Pode ser útil olhar os gastos como uma parcela da economia geral dos EUA, o que fornece um quadro de referência consistente por longos períodos. No exercício financeiro de 2016, os gastos federais totais foram de 21,5% do produto interno bruto, ou PIB. Durante a maior parte das últimas décadas, os gastos federais pairaram alguns pontos percentuais acima ou abaixo de 20%. A maior exceção recente veio na esteira do crash das hipotecas de 2008: no ano fiscal de 2009, um aumento nos gastos federais com alívio combinado com uma economia em retração para empurrar os gastos federais para 24,4% do PIB, o nível mais alto desde a Segunda Guerra Mundial, quando os gastos federais atingiu um pico de quase 43% do PIB. (Contamos com dados históricos arquivados do orçamento final do ex-presidente Barack Obama para nossos dados de gastos; a proposta de orçamento inicial do presidente Donald Trump não inclui nenhum dado histórico.)
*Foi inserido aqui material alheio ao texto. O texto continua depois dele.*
Lemma labelled_append r i v x id : labelled v x id -> labelled (append r i v) x id.
Proof.
  intros [c H]. unfold labelled. rewrite lookup_append. destruct (decide (x = r)); [|by eauto].
  rewrite H. simpl. eauto.
Qed.
Lemma labelled_at_point p v x id : labelled v x id -> labelled (at_point p v) x id.
Proof. done. Qed.
Lemma labelled_with_new_block id' f v x id : labelled v x id -> labelled (with_new_block id' f v) x id.
Proof. intros [c H]. exists c. simpl. by apply lookup_app_l_Some. Qed.
Lemma labelled_with_block_of f r v x id : labelled v x id -> labelled (with_block_of f r v) x id.
Proof. done. Qed.
Lemma labelled_new_block id f v : labelled (with_new_block id f v) (length (code v)) id.
Proof. exists []. simpl. by rewrite lookup_app_r, Nat.sub_diag by done. Qed.
Create HintDb view.
#[export] Hint Resolve labelled_append labelled_at_point labelled_with_new_block labelled_with_block_of
  labelled_new_block : view.

Lemma runs_label b v r id (Q : Z -> Builder -> Prop) :
  view_of b = v -> labelled v r id -> Q id b -> runs (block_id r) b Q.
Proof. intros <- [c Hc] HQ. by eapply runs_block_id. Qed.

Section ends.
Variables (b : Builder) (v : view) (p : blockref) (idp : Z).
Hypotheses (Hv : view_of b = v) (Hp : point v = Some p) (Hl : labelled v p idp).

Lemma runs_createBranch r id (Q : unit -> Builder -> Prop) :
  labelled v r id -> (forall b', view_of b' = append p (mkInstruction 0 0 OpBranch [id]) v -> Q tt b') ->
  runs (createBranch r) b Q.
Proof.
  intros Hr HQ. destruct Hl as [cp Hcp]. unfold createBranch. apply runs_bind.
  eapply runs_label; [done..|]. apply runs_bind. eapply runs_at_build_point; [done..|].
  intros b1 E1. apply runs_bind. eapply runs_getBuildPoint; [exact E1|done|].
  apply (labelled_append p (mkInstruction 0 0 OpBranch [id])) in Hr as [cr Hr].
  destruct (labelled_append p (mkInstruction 0 0 OpBranch [id]) v p idp) as [cp' Hcp']; [by eexists|].
  by eapply runs_addPredecessor.
Qed.

Lemma runs_createConditionalBranch c rt re t e (Q : unit -> Builder -> Prop) :
  labelled v rt t -> labelled v re e ->
  (forall b', view_of b' = append p (mkInstruction 0 0 OpBranchConditional [c; t; e]) v -> Q tt b') ->
  runs (createConditionalBranch c rt re) b Q.
Proof.
  intros Ht He HQ. destruct Hl as [cp Hcp]. unfold createConditionalBranch.
  apply runs_bind. eapply runs_label; [done..|]. apply runs_bind. eapply runs_label; [done|exact He|].
  apply runs_bind. eapply runs_at_build_point; [done..|].
  intros b1 E1. apply runs_bind. eapply runs_getBuildPoint; [exact E1|done|].
  set (i := mkInstruction 0 0 OpBranchConditional [c; t; e]) in *.
  apply (labelled_append p i) in Ht as [ct Ht]. apply (labelled_append p i) in He as [ce He].
  destruct (labelled_append p i v p idp) as [cp' Hcp']; [by eexists|].
  apply runs_bind. eapply runs_addPredecessor; [done..|]. intros b2 E2. by eapply runs_addPredecessor.
Qed.

Lemma runs_createSelectionMerge m id control (Q : unit -> Builder -> Prop) :
  labelled v m id ->
  (forall b', view_of b' = append p (mkInstruction 0 0 OpSelectionMerge [id; control]) v -> Q tt b') ->
  runs (createSelectionMerge m control) b Q.
Proof.
  intros Hm HQ. destruct Hl as [cp Hcp]. apply runs_bind. eapply runs_label; [done..|].
  by eapply runs_at_build_point.
Qed.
Medido como uma parcela do PIB, o maior crescimento de longo prazo nos gastos federais veio em serviços humanos, uma ampla categoria que inclui vários tipos de seguro social, outros programas de saúde, ajuda educacional e benefícios para veteranos. De menos de 1% do PIB durante a Segunda Guerra Mundial (quando muitos programas de ajuda da era da Depressão foram encerrados ou transferidos para o esforço de guerra), os gastos federais com serviços humanos agora chegam a 15,5% do PIB. Na verdade, foi maior - 16,1% - no ano fiscal de 2010, em grande parte devido a maiores gastos com seguro-desemprego, assistência alimentar e outras formas de ajuda durante a Grande Recessão. Agora, os principais motores de crescimento dos gastos com serviços humanos são Medicaid, Medicare e Previdência Social.

Embora os gastos com serviços humanos tenham crescido para representar uma parcela maior do PIB ao longo do tempo, a parcela da defesa ficou menor: era de 3,3% no ano fiscal de 2016, contra 4,7% no ano fiscal de 2010. Em geral, e talvez não surpreendentemente, a defesa os gastos consomem mais do PIB durante a guerra (bem mais de um terço no auge da Segunda Guerra Mundial) e menos durante os tempos de paz. A principal exceção foi a acumulação militar da era Reagan (que na verdade acelerou uma acumulação que começou no final da administração Carter): de uma baixa pós-Vietnã de 4,5% do PIB no ano fiscal de 1979, os gastos com defesa chegaram a um pico de 6% do PIB em fiscal de 1986.

Além de serviços humanos e defesa nacional, a próxima maior categoria de gastos federais são os juros da dívida pública. Excluindo os juros pagos a fundos fiduciários do governo (como a Previdência Social e fundos fiduciários de aposentadoria militar) e vários outros programas de pequenos empréstimos do governo, os US $ 240 bilhões em juros líquidos pagos sobre a dívida federal no ano fiscal de 2016 representaram 1,3% do PIB. Embora a dívida pública total tenha continuado a crescer (estava em quase US $ 19,96 trilhões em fevereiro, atingindo o limite legal da dívida), o valor em dólares dos juros reais pagos flutua com o ambiente da taxa de juros geral. As taxas são bastante baixas agora, mas eram muito mais altas nas décadas de 1980 e 1990; nessas décadas, os pagamentos de juros líquidos frequentemente se aproximavam ou ultrapassavam 3% do PIB.